Statewide, more than 500 deer-shooting permits were issued, and 2,946 deer were killed using the special tags.

Fifteen shooting permits were issued for bear, with 55 killed; and 21 shooting permits were provided for turkeys. Forty-nine birds were shot, about half of them damaging ginseng in Marathon County.

Nine permanent fences protecting about 642 acres of high-value crops (orchards, berries, grapes, pumpkins, Christmas trees) were erected, and 218 bears were trapped and relocated because they’d been damaging crops and bee hives or threatening livestock.  

Natural Resources Board members also heard highlights from the 2018 bow, crossbow and gun deer-hunting seasons.
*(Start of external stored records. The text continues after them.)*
Definition consume_usage (b : CacheEventBatch) : handler CacheUsageManager unit :=
  if bool_decide (event_type b = ACCESS) then h_ret tt else h_iter (consume_entry b) (entries b).

Definition fence_usage (id : string) : handler CacheUsageManager unit := λ u,
  (Ret tt, foldl (λ u i, _remove i u) (set_l1_index (ddel id (l1_by_instance u)) u) (default [] (dget id (l1_by_instance u)))).

Definition usage_consumer : Consumer CacheUsageManager := mkConsumer consume_usage fence_usage.

(** ** Reads *)

Definition get_salt_bytes (t : Tier) (salt : string) (u : CacheUsageManager) : Z := default 0 (dget (t, salt) (salt_bytes u)).
Definition get_key_bytes (t : Tier) (key : ObjectKey) (u : CacheUsageManager) : Z := default 0 (dget (t, key) (key_bytes u)).
Definition get_bytes_by_salt (t : Tier) (u : CacheUsageManager) : dict string Z :=
  omap (λ p : (Tier * string) * Z, if decide (p.1.1 = t) then Some (p.1.2, p.2) else None) (salt_bytes u).
Definition get_bytes_by_instance (t : Tier) (u : CacheUsageManager) : dict string (dict string Z) :=
  foldl (λ d (p : (Tier * string * string) * Z),
    if decide (p.1.1.1 = t) then dset p.1.1.2 (dset p.1.2 p.2 (default [] (dget p.1.1.2 d))) d else d) [] (instance_bytes u).
Definition get_total_bytes (t : Tier) (u : CacheUsageManager) : Z :=
  zsum (λ p : (Tier * string) * Z, if decide (p.1.1 = t) then p.2 else 0) (salt_bytes u).

Definition stats_step (acc : py (dict string Z)) (p : (Tier * string) * Z) : py (dict string Z) :=
  let! d := acc in
  match dget (tier_value p.1.1) d with
  | Some n => Ret (dset (tier_value p.1.1) (n + p.2) d)
  | None => Raise KeyError
  end.
Definition usage_stats (u : CacheUsageManager) : py (dict string Z) :=
  foldl stats_step (Ret [("l1", 0); ("l2", 0)]%string) (salt_bytes u).

(** ** Durable state *)

Abbreviation captured_placement := (string * EncodedKey * string * string * Z)%type.

Definition capture_usage (u : CacheUsageManager) : list captured_placement :=
  (λ p : pid * Z, (tier_value (pid_tier p.1), encode_key (pid_key p.1), pid_owner p.1, pid_backend p.1, p.2)) <$> placement_sizes u.

Definition restore_placement (q : captured_placement) : handler CacheUsageManager unit :=
  let '(t, k, owner, bk, size) := q in
  let^ t := h_lift (Tier_of t) in
  let^ key := h_lift (decode_key k) in
  let i : pid := (t, key, owner, bk) in
  h_modify (record_size t owner i size size).

Definition restore_usage (state : list captured_placement) : handler CacheUsageManager unit :=
  let^ u := h_get in
  match placement_sizes u with
  | _ :: _ => h_raise ValueError
  | [] => h_iter restore_placement state
  end.

(** ** The invariant *)

(** The sum of the sizes that a rollup puts under [k]. *)
Definition total_of {K} `{EqDecision K} (f : pid → K) (k : K) (d : dict pid Z) : Z :=
  zsum (λ p : pid * Z, if decide (f p.1 = k) then p.2 else 0) d.

Definition rolled {K} `{EqDecision K} (f : pid → K) (d : dict pid Z) (r : dict K Z) : Prop :=
  NoDup (dkeys r) ∧ ∀ k, dget k r = nonzero (total_of f k d).

Definition is_owned_l1 (i : pid) : bool := bool_decide (pid_tier i = TierL1) && negb (bool_decide (pid_owner i = EmptyString)).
More than 334,000 whitetails were registered statewide, a 4.4-percent increase from 2017.

Of those, hunters in 49 counties (including Door and Kewaunee) donated 1,505 deer, a slight increase from 2017. At roughly 40 pounds of ground venison per whitetail, that’s about a quarter-million quarter-pound burgers available to local food pantries.

More than 50 deer were donated in Door County, totaling more than 2,000 pounds; 21 whitetails were donated in Kewaunee County.

Whitefish study

DNR fisheries biologist Scott Hansen said preliminary data from a whitefish-movement study in Green Bay and northwest Lake Michigan show that some stocks move around quite a bit, but others seem to stay closer to their late-fall spawning sites.

Of thousands of fish tagged in bay tributaries during the last eight years, only two have been recovered outside of Green Bay.

Hansen said this is a large-scale, cooperative tagging effort with commercial fishermen in Wisconsin and Michigan.

All of last fall’s tag recoveries from the Fox and Menominee rivers were fish that had been tagged there the previous year, which is consistent with known homing tendencies from tagging in the rivers in 2010, 2015 and 2016. 

One fish tagged Nov. 30 in Door County’s North Bay was recovered off Two Rivers just four days later.

Short shots

• An Oklahoma woman who bragged about poaching a deer on a dating app had no idea the man she was chatting with was a game warden. He got enough information out of her that she and an accomplice ended up paying $2,400 in fines.

Someone commented on Facebook, “I’m pretty sure a court date wasn’t the type of date she was looking for.”

• The Pope and Young Club has measured a new world-record nontypical mule deer shot in October in Saskatchewan. The buck had a 5×5 frame with 15 abnormal points on each side. It netted 291 1/8 points.

As reported earlier, a pending world-record nontypical whitetail was taken Nov. 2 in Illinois. The buck had 38 scorable points and a net of 320 5/8.